### What is expected
From the line containing "match detail with" down to the line containing "ja_attempt_ordinal : Z;" in the records below, reproduce every line exactly, ends included, and omit all others.

### Material supplied
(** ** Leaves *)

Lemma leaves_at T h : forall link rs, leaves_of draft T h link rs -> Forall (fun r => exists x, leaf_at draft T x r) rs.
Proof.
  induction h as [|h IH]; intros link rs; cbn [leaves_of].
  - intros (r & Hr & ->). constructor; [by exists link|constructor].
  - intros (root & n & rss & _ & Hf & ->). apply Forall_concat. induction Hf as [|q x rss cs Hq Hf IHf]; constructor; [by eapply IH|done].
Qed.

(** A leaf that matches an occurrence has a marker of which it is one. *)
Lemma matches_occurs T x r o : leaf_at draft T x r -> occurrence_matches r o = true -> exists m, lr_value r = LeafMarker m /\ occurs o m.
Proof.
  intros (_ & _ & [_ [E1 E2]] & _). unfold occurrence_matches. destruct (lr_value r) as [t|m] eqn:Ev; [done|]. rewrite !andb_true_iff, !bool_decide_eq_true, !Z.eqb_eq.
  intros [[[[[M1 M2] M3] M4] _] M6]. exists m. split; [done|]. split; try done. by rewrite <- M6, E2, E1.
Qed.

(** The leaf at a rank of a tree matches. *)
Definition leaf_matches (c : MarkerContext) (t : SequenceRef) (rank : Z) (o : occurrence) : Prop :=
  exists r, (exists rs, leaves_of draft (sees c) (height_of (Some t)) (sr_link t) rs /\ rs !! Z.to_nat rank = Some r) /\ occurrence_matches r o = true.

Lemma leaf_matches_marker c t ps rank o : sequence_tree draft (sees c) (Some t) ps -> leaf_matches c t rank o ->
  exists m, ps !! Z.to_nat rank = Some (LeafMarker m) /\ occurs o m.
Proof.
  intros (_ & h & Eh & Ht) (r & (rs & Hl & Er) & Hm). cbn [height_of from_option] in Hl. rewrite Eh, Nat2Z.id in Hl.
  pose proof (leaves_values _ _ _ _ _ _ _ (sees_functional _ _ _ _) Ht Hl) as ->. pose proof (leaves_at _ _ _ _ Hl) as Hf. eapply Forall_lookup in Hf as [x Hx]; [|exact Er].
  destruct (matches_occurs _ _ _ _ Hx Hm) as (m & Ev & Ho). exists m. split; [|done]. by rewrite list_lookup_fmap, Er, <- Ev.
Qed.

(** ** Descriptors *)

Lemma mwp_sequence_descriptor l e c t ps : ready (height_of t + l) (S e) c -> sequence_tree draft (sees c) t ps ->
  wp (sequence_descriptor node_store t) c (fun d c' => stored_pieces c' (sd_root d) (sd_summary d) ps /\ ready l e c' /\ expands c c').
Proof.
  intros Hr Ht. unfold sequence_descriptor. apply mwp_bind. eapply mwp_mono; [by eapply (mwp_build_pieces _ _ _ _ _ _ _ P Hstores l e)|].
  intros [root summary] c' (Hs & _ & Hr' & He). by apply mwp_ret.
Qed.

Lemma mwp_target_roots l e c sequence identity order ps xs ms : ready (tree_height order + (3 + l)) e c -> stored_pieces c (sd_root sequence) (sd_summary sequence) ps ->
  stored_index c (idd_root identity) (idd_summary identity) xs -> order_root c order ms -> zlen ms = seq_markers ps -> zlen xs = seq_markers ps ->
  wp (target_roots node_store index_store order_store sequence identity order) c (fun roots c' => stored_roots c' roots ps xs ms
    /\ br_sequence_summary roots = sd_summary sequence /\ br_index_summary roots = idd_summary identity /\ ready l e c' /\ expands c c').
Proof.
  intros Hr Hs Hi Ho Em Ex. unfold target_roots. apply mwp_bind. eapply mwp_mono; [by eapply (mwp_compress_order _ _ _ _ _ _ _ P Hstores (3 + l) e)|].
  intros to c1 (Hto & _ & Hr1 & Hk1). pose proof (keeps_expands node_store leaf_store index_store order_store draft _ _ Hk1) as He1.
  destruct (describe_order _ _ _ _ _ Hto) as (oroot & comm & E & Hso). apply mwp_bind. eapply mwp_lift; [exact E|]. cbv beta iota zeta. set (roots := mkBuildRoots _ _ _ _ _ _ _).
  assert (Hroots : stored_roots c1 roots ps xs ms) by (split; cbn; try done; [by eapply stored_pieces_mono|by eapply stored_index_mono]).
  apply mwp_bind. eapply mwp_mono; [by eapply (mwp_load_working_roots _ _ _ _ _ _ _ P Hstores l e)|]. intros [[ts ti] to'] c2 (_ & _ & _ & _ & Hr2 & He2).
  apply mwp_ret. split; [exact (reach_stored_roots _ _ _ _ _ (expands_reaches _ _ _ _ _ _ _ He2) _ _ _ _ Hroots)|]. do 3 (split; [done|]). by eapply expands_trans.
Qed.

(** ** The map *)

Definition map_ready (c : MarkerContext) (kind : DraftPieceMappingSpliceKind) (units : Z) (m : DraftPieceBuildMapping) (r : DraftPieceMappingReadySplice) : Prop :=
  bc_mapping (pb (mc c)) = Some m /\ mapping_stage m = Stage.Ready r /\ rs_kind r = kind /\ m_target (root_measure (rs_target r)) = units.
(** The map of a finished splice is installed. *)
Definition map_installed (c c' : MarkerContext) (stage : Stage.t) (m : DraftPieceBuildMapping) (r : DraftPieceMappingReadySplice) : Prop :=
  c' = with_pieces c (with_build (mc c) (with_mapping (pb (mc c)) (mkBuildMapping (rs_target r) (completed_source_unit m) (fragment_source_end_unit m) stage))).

--

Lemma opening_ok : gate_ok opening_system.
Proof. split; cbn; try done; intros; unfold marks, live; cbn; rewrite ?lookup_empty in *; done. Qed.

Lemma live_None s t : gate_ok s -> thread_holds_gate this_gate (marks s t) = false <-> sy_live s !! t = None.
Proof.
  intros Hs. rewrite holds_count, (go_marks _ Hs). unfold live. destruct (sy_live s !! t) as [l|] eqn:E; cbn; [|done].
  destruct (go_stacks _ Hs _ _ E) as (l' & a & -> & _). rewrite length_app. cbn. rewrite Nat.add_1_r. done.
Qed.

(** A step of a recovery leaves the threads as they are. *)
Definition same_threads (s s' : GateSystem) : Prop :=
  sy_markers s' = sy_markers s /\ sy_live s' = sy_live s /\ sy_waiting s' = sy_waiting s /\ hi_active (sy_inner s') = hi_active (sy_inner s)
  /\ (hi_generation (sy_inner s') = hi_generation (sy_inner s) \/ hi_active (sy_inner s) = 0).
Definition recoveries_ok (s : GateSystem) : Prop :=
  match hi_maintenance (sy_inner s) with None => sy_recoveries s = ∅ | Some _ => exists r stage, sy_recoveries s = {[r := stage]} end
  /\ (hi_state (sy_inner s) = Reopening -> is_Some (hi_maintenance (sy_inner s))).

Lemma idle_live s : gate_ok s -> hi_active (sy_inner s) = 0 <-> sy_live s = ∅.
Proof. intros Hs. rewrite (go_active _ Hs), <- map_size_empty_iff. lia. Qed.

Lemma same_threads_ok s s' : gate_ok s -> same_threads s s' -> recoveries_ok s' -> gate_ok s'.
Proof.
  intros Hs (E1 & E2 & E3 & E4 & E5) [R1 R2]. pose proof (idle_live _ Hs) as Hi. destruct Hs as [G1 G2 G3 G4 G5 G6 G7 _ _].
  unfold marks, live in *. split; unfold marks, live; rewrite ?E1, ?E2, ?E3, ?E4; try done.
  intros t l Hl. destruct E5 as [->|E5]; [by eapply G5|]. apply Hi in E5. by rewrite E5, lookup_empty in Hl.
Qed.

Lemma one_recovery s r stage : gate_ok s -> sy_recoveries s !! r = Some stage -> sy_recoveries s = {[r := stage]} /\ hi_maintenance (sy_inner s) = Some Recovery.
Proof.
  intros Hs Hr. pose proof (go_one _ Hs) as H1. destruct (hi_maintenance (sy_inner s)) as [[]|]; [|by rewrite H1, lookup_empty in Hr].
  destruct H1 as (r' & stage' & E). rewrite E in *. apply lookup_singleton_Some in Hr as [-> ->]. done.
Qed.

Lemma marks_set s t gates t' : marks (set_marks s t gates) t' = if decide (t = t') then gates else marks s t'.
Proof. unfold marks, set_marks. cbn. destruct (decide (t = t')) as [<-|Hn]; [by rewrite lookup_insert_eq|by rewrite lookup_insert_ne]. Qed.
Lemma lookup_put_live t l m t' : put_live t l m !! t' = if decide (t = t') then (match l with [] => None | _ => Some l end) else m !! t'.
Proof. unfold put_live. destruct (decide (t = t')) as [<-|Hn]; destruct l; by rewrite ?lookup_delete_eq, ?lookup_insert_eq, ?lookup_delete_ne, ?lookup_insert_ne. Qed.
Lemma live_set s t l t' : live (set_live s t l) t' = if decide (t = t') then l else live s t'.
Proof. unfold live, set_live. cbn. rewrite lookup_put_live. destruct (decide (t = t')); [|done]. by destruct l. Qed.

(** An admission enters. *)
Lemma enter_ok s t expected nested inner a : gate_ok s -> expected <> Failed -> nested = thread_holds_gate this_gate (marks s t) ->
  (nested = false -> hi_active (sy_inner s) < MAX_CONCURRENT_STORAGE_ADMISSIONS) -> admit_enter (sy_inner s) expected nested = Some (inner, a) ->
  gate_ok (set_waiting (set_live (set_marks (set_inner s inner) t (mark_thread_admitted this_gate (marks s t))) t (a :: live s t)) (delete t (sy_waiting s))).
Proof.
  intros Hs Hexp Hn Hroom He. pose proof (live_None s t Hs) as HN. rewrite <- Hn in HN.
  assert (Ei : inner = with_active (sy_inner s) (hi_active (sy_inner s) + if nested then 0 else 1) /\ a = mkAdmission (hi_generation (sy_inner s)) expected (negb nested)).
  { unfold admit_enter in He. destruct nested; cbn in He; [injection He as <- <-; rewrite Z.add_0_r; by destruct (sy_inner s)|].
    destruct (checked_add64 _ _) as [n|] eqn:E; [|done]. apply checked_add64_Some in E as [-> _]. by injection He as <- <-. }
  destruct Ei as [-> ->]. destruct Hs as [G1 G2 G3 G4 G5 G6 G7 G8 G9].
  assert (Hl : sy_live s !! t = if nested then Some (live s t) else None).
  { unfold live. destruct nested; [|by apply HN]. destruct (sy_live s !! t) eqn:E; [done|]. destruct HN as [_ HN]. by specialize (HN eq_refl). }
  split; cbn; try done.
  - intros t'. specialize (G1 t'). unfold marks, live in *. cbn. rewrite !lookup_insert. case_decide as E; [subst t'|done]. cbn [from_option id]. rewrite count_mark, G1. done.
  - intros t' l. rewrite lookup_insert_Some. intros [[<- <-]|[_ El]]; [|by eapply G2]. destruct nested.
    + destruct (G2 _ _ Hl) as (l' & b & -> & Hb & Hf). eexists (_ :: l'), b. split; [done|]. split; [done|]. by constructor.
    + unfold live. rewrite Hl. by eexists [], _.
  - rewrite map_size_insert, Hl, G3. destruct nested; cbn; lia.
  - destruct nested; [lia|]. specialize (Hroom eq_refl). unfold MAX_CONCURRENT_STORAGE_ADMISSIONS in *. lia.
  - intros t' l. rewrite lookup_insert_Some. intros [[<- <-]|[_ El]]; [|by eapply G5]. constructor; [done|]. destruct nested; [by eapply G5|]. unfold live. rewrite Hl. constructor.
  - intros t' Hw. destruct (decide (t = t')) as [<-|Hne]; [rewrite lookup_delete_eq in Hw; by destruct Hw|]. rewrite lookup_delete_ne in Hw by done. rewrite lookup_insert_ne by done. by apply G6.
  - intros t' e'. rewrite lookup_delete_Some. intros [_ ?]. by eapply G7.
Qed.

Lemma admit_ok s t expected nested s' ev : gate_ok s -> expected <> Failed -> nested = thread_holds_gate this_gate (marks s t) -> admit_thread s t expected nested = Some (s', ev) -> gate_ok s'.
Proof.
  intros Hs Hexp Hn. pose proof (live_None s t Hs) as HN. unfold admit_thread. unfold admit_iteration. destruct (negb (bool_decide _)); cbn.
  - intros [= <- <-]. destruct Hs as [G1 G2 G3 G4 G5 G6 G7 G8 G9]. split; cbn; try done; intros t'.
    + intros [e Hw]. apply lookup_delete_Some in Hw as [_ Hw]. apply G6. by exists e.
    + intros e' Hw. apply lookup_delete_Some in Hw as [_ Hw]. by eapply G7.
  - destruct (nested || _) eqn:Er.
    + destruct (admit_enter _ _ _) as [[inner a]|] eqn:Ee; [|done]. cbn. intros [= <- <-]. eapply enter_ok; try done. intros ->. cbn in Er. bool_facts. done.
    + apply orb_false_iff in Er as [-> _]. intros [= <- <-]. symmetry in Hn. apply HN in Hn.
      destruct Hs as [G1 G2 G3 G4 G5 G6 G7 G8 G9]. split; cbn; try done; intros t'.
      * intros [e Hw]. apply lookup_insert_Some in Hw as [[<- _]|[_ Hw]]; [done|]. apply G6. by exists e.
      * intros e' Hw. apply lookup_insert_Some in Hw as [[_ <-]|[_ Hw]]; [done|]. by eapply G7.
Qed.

--

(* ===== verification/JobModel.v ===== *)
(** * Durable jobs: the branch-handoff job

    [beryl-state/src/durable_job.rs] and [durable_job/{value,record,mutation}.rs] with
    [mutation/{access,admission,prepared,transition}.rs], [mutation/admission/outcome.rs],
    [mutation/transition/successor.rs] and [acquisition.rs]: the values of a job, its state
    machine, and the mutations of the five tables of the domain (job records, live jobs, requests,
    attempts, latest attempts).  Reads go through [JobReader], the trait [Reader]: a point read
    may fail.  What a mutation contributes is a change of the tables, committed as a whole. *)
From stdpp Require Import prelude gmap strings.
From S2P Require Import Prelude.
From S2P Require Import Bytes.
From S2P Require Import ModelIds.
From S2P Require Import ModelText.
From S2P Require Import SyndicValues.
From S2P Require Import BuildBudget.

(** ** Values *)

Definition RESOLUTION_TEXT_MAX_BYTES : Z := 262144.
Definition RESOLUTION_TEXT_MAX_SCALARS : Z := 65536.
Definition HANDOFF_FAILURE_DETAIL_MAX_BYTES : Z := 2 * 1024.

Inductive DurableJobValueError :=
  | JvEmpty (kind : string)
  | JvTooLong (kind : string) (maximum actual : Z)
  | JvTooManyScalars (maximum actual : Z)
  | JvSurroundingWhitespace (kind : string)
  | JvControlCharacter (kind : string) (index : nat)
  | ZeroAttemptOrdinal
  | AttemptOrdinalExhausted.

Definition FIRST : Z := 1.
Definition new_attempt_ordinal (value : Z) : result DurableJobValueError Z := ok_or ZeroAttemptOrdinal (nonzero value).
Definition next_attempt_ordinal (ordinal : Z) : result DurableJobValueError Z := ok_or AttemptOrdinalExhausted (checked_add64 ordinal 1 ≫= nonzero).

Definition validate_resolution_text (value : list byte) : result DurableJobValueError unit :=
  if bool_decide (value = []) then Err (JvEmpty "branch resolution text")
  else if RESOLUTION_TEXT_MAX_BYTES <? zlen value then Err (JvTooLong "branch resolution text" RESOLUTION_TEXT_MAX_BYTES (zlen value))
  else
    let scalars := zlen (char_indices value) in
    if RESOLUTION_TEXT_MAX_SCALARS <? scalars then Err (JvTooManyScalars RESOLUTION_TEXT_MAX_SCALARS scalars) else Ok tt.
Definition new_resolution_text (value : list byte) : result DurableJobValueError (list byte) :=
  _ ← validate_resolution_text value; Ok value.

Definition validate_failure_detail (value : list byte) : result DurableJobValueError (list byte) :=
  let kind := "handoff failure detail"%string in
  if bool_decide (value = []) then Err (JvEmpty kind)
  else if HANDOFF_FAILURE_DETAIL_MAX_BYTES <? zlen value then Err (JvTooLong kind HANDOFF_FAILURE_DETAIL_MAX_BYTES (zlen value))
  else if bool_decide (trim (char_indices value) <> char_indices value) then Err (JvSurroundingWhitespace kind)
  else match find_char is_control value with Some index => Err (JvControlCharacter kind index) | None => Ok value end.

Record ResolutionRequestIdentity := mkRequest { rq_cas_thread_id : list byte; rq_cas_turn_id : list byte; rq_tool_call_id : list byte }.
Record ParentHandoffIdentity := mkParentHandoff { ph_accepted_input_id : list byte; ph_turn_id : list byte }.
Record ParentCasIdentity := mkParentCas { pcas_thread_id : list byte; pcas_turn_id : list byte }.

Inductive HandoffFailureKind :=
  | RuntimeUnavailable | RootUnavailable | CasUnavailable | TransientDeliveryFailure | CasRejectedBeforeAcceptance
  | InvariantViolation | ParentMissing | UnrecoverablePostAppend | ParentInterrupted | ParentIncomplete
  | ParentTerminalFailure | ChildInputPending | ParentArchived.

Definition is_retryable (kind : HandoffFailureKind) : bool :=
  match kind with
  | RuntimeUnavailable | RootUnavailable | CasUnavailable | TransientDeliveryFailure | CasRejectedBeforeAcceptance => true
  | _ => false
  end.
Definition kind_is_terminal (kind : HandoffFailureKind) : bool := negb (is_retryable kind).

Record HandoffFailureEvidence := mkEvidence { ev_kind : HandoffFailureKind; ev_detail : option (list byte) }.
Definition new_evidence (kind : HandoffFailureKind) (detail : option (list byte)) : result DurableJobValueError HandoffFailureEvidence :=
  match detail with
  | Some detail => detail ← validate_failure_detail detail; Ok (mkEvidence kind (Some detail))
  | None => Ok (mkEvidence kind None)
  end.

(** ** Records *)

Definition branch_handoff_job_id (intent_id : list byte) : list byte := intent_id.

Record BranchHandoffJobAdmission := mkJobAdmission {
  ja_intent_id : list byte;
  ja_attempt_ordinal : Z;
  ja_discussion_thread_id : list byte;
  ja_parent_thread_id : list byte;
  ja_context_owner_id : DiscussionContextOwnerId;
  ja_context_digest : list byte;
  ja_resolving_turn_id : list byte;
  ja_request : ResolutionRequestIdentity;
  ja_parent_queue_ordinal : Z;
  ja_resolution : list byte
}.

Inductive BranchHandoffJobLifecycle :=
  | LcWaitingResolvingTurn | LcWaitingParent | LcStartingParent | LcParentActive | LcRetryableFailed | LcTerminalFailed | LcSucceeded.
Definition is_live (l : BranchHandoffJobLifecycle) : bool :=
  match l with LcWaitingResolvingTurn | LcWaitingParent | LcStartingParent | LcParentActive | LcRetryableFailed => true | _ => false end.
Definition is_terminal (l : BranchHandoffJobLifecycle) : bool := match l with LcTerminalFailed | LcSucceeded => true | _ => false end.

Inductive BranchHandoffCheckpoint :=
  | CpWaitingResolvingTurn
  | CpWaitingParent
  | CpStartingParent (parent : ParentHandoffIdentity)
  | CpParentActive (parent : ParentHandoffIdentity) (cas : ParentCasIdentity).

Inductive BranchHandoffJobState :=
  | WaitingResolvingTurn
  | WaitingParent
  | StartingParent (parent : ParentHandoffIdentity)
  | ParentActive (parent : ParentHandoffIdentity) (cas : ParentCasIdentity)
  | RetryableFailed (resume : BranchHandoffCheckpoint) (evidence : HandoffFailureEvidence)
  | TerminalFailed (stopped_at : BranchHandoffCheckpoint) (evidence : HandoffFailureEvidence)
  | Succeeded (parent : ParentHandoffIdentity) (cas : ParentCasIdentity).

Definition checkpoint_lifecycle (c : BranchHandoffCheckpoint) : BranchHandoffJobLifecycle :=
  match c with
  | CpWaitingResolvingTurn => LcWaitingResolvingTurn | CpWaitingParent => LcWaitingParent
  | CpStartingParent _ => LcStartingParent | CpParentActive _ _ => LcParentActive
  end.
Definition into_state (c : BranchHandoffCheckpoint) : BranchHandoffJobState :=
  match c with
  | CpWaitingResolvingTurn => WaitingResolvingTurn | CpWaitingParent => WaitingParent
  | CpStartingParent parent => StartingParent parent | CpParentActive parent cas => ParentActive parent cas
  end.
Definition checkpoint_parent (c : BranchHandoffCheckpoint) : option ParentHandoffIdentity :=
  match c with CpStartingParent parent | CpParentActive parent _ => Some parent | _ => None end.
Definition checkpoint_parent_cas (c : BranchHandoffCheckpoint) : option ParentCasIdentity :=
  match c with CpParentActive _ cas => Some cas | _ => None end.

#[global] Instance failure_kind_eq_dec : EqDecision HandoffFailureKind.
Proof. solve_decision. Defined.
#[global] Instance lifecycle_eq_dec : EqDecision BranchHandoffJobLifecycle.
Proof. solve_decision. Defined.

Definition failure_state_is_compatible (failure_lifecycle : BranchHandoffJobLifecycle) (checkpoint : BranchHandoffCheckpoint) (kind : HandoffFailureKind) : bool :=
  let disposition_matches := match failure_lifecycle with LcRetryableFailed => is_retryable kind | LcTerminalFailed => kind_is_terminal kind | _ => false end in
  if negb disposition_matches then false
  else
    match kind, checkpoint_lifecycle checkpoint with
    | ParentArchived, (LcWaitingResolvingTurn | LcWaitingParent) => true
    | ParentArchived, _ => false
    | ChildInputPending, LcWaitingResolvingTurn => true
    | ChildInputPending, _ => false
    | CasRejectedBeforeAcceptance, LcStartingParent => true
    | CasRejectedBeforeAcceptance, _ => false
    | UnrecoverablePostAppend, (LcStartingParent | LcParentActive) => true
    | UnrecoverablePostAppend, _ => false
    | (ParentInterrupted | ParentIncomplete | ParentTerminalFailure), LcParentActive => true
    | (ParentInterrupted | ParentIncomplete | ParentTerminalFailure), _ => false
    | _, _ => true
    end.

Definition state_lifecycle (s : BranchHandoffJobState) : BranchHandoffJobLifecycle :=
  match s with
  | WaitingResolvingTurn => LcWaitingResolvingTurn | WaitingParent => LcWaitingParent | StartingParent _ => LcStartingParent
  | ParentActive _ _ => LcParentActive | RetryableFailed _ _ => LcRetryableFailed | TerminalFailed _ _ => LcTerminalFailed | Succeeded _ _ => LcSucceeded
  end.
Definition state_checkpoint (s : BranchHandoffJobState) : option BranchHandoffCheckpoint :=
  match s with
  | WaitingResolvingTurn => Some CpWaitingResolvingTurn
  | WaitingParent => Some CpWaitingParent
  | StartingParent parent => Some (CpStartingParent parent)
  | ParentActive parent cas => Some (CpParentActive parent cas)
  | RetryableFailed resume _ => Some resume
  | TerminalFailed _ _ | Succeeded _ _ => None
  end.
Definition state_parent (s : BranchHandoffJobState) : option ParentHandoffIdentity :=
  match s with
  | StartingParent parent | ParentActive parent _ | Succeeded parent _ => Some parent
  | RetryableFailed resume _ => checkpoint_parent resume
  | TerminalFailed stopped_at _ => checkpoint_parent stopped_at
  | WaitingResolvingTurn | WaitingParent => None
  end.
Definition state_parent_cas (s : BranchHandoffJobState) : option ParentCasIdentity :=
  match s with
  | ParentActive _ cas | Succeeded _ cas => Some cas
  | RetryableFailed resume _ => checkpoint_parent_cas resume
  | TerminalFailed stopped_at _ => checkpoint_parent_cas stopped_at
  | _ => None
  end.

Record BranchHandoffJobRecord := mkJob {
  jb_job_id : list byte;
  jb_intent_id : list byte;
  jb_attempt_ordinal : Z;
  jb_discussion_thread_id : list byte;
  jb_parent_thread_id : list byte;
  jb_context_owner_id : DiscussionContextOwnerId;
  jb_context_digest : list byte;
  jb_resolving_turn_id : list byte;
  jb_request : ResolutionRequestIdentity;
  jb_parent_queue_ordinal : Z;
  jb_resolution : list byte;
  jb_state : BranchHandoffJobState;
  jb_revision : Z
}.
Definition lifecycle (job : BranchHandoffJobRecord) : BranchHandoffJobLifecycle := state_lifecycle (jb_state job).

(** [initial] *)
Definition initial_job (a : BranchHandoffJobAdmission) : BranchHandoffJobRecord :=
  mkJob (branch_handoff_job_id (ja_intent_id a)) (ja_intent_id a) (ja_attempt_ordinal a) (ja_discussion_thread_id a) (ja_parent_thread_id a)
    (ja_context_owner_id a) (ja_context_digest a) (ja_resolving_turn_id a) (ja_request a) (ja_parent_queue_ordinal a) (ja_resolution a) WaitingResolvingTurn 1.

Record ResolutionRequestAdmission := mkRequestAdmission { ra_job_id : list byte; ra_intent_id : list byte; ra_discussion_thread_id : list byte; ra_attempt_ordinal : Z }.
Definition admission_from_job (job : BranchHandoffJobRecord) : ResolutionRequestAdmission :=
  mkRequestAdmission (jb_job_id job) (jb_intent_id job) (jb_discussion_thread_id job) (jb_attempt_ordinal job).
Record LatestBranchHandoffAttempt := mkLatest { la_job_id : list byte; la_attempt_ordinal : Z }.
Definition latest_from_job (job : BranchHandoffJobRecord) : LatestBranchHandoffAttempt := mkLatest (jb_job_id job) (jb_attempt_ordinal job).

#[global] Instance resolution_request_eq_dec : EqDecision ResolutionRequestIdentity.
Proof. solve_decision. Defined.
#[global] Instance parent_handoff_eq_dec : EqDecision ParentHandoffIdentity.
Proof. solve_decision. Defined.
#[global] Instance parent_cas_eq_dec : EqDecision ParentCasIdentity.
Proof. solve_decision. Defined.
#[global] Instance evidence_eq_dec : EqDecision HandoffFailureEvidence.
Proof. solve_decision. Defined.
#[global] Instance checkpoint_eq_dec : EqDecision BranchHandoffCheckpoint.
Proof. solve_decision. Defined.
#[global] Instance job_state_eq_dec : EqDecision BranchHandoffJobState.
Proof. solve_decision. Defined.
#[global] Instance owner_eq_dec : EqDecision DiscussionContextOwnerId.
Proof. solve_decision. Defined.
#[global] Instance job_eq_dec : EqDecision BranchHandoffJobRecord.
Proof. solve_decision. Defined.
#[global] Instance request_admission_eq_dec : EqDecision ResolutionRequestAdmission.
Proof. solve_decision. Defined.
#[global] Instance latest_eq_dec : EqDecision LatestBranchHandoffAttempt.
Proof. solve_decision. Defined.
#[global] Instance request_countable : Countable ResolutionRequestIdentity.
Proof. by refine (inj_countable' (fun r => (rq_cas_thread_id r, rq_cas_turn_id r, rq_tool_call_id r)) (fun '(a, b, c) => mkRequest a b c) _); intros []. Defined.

### Response below
  match detail with
  | Some detail => detail ← validate_failure_detail detail; Ok (mkEvidence kind (Some detail))
  | None => Ok (mkEvidence kind None)
  end.

(** ** Records *)

Definition branch_handoff_job_id (intent_id : list byte) : list byte := intent_id.

Record BranchHandoffJobAdmission := mkJobAdmission {
  ja_intent_id : list byte;
  ja_attempt_ordinal : Z;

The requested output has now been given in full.